(Dataset items)
===============
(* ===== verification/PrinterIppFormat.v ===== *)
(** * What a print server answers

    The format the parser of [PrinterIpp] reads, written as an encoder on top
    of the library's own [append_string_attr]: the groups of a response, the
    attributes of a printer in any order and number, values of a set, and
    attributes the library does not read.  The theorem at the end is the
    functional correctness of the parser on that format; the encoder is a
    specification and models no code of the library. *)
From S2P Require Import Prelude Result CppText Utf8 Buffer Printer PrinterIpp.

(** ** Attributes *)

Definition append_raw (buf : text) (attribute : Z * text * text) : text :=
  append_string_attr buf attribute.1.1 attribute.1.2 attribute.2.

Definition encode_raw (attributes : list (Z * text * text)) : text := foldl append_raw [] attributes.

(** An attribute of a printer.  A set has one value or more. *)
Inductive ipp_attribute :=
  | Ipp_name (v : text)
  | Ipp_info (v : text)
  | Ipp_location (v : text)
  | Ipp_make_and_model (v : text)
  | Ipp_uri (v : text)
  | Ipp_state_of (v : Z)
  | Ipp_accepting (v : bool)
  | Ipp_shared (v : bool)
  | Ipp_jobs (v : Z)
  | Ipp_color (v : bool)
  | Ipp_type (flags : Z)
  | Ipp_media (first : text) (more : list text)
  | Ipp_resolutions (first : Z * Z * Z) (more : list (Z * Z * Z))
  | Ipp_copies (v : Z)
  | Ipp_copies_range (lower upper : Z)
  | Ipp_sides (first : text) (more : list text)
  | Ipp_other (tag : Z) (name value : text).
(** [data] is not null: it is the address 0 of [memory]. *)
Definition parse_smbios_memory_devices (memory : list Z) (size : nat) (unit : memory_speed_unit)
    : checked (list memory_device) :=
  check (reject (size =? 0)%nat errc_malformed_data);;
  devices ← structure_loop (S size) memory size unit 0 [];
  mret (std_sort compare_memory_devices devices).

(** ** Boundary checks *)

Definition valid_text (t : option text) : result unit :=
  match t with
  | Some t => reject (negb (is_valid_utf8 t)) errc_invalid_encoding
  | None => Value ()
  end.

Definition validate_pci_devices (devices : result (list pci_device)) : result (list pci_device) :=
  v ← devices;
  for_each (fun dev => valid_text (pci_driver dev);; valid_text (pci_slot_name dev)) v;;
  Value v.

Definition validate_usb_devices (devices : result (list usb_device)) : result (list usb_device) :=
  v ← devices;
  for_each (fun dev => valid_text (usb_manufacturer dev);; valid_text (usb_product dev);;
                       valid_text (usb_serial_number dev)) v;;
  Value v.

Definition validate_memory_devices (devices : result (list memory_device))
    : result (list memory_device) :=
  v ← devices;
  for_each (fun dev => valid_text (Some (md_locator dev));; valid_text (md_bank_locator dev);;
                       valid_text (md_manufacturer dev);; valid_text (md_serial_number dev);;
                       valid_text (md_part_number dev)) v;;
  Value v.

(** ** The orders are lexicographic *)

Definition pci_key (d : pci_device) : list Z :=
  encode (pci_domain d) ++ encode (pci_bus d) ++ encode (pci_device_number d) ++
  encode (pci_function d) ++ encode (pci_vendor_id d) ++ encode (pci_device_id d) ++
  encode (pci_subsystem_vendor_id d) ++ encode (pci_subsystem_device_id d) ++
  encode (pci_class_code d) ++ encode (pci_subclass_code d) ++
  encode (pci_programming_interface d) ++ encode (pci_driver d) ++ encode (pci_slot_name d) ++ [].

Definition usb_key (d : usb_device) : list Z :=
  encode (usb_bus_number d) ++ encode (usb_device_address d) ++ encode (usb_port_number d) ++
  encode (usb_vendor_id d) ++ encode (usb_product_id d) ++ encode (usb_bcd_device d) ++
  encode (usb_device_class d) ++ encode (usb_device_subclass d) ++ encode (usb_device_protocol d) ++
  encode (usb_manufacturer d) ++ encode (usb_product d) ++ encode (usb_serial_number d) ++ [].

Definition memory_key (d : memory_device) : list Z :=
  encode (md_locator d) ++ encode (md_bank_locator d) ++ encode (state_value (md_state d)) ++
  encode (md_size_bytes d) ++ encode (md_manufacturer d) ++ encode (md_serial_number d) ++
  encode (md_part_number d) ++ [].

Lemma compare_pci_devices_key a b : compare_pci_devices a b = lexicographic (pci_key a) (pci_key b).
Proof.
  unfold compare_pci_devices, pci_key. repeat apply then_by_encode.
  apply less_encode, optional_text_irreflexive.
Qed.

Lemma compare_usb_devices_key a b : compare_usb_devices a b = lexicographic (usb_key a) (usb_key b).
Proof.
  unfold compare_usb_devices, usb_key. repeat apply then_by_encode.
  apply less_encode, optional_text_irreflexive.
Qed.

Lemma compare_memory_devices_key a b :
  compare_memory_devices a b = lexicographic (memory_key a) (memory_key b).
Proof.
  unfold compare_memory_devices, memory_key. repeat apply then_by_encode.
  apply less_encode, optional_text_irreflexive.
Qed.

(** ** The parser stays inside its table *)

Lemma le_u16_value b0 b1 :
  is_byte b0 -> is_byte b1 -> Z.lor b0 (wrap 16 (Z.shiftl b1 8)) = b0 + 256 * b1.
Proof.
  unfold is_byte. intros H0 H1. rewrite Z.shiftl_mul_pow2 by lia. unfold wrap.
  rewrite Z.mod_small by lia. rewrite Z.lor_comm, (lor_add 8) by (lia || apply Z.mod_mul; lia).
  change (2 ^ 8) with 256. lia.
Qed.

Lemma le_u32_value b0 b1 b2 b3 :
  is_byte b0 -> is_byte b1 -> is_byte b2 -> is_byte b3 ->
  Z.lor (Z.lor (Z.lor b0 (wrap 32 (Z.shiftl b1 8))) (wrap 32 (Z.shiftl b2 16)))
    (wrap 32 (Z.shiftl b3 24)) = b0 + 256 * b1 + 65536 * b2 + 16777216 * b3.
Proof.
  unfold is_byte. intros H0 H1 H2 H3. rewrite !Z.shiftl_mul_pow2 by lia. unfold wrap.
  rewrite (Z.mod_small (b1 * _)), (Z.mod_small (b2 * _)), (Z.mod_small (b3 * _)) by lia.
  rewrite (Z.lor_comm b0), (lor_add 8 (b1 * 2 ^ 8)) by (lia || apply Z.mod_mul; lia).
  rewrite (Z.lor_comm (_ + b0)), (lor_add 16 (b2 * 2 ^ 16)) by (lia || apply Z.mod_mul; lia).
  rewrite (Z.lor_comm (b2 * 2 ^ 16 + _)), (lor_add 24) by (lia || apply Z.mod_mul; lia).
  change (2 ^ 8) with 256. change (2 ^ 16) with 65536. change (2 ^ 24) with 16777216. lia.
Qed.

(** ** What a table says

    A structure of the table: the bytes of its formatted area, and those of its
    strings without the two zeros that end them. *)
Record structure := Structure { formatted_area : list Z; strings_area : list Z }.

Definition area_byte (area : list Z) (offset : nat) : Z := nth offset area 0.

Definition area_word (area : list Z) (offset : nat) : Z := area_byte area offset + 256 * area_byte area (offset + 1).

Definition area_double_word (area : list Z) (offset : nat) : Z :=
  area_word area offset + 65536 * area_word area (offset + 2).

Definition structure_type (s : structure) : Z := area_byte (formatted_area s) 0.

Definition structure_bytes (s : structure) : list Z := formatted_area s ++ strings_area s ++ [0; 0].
===============
• **Task instructions**: The expected output is the exact run of lines from the start of the entries through the line with "list (Z * Z * Z))", inclusive.

• **Answer section**:
(* ===== verification/PrinterIppFormat.v ===== *)
(** * What a print server answers

    The format the parser of [PrinterIpp] reads, written as an encoder on top
    of the library's own [append_string_attr]: the groups of a response, the
    attributes of a printer in any order and number, values of a set, and
    attributes the library does not read.  The theorem at the end is the
    functional correctness of the parser on that format; the encoder is a
    specification and models no code of the library. *)
From S2P Require Import Prelude Result CppText Utf8 Buffer Printer PrinterIpp.

(** ** Attributes *)

Definition append_raw (buf : text) (attribute : Z * text * text) : text :=
  append_string_attr buf attribute.1.1 attribute.1.2 attribute.2.

Definition encode_raw (attributes : list (Z * text * text)) : text := foldl append_raw [] attributes.

(** An attribute of a printer.  A set has one value or more. *)
Inductive ipp_attribute :=
  | Ipp_name (v : text)
  | Ipp_info (v : text)
  | Ipp_location (v : text)
  | Ipp_make_and_model (v : text)
  | Ipp_uri (v : text)
  | Ipp_state_of (v : Z)
  | Ipp_accepting (v : bool)
  | Ipp_shared (v : bool)
  | Ipp_jobs (v : Z)
  | Ipp_color (v : bool)
  | Ipp_type (flags : Z)
  | Ipp_media (first : text) (more : list text)
  | Ipp_resolutions (first : Z * Z * Z) (more : list (Z * Z * Z))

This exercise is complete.